## PROBLEM DETAILS
Say the number of lines in the records below that hold the word "exact", and only that number.

## DATASET RECORDS
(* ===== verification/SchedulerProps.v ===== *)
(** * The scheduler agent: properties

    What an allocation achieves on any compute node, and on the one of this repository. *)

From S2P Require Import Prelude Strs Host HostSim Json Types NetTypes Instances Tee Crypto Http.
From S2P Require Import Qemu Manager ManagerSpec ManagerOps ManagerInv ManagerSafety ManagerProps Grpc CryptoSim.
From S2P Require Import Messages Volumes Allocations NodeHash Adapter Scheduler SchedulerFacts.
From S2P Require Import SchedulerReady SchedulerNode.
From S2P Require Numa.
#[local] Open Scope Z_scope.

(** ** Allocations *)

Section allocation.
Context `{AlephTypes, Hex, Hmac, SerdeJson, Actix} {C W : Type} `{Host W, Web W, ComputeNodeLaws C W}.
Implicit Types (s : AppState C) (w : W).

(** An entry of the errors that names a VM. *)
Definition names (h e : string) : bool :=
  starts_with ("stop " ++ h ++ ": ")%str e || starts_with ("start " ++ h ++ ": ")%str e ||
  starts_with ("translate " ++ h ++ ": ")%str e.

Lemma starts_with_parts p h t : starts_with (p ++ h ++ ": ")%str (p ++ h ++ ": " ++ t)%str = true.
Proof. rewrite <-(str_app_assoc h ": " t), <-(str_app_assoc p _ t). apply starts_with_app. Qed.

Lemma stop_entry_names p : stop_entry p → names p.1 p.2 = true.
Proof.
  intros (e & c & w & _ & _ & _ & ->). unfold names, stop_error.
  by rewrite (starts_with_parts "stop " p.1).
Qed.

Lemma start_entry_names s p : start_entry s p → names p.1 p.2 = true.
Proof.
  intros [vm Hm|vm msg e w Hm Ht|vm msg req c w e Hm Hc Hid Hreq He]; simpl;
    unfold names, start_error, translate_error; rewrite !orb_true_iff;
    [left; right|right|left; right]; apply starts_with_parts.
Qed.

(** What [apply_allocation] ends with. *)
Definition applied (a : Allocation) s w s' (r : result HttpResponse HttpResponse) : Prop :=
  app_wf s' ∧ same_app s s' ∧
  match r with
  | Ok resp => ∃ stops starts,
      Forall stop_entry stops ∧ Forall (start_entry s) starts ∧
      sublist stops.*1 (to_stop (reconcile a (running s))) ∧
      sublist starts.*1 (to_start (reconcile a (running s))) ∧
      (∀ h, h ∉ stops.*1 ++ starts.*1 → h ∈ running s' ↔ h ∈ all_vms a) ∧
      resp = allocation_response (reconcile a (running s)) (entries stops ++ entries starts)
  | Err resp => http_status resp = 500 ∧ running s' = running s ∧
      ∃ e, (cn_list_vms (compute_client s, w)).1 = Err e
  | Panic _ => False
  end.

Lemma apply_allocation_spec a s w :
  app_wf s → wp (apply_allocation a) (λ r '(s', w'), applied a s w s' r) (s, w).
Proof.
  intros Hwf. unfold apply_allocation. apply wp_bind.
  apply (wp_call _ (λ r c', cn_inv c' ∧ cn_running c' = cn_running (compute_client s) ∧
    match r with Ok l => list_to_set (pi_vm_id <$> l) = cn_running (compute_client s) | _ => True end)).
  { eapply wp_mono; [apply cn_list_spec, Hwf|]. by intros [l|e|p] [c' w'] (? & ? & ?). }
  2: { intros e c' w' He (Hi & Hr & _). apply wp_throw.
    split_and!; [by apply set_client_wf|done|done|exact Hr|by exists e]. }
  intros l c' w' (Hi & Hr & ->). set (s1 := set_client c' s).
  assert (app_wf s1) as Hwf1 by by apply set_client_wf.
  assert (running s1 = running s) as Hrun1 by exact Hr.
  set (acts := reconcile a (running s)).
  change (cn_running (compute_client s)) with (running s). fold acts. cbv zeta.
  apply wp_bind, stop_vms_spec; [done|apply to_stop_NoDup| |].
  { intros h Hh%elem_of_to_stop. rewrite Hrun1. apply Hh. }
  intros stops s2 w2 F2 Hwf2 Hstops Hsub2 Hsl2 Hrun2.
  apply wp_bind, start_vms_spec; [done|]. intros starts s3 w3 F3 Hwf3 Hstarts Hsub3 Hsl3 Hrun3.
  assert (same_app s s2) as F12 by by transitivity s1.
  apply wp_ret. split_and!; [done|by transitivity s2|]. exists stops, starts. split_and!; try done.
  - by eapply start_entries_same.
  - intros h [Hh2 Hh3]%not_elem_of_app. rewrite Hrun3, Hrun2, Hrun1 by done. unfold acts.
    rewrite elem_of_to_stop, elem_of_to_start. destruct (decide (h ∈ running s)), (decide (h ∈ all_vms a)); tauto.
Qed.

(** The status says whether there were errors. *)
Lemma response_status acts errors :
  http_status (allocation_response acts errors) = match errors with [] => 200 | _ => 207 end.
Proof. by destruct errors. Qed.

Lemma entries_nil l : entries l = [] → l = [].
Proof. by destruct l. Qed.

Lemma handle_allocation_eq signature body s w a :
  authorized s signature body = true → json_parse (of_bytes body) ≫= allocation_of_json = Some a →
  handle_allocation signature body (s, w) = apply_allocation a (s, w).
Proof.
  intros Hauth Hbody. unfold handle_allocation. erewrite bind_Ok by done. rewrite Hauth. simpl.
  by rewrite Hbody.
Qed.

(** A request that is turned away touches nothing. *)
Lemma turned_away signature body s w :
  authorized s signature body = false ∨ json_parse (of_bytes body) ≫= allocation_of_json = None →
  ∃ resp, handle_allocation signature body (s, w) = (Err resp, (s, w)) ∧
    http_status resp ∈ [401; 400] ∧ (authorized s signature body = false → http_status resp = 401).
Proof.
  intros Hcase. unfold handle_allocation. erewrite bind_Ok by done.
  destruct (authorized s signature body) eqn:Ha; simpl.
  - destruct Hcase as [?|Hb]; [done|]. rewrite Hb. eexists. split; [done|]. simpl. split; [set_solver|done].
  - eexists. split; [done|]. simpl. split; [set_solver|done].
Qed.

## YOUR RESPONSE
2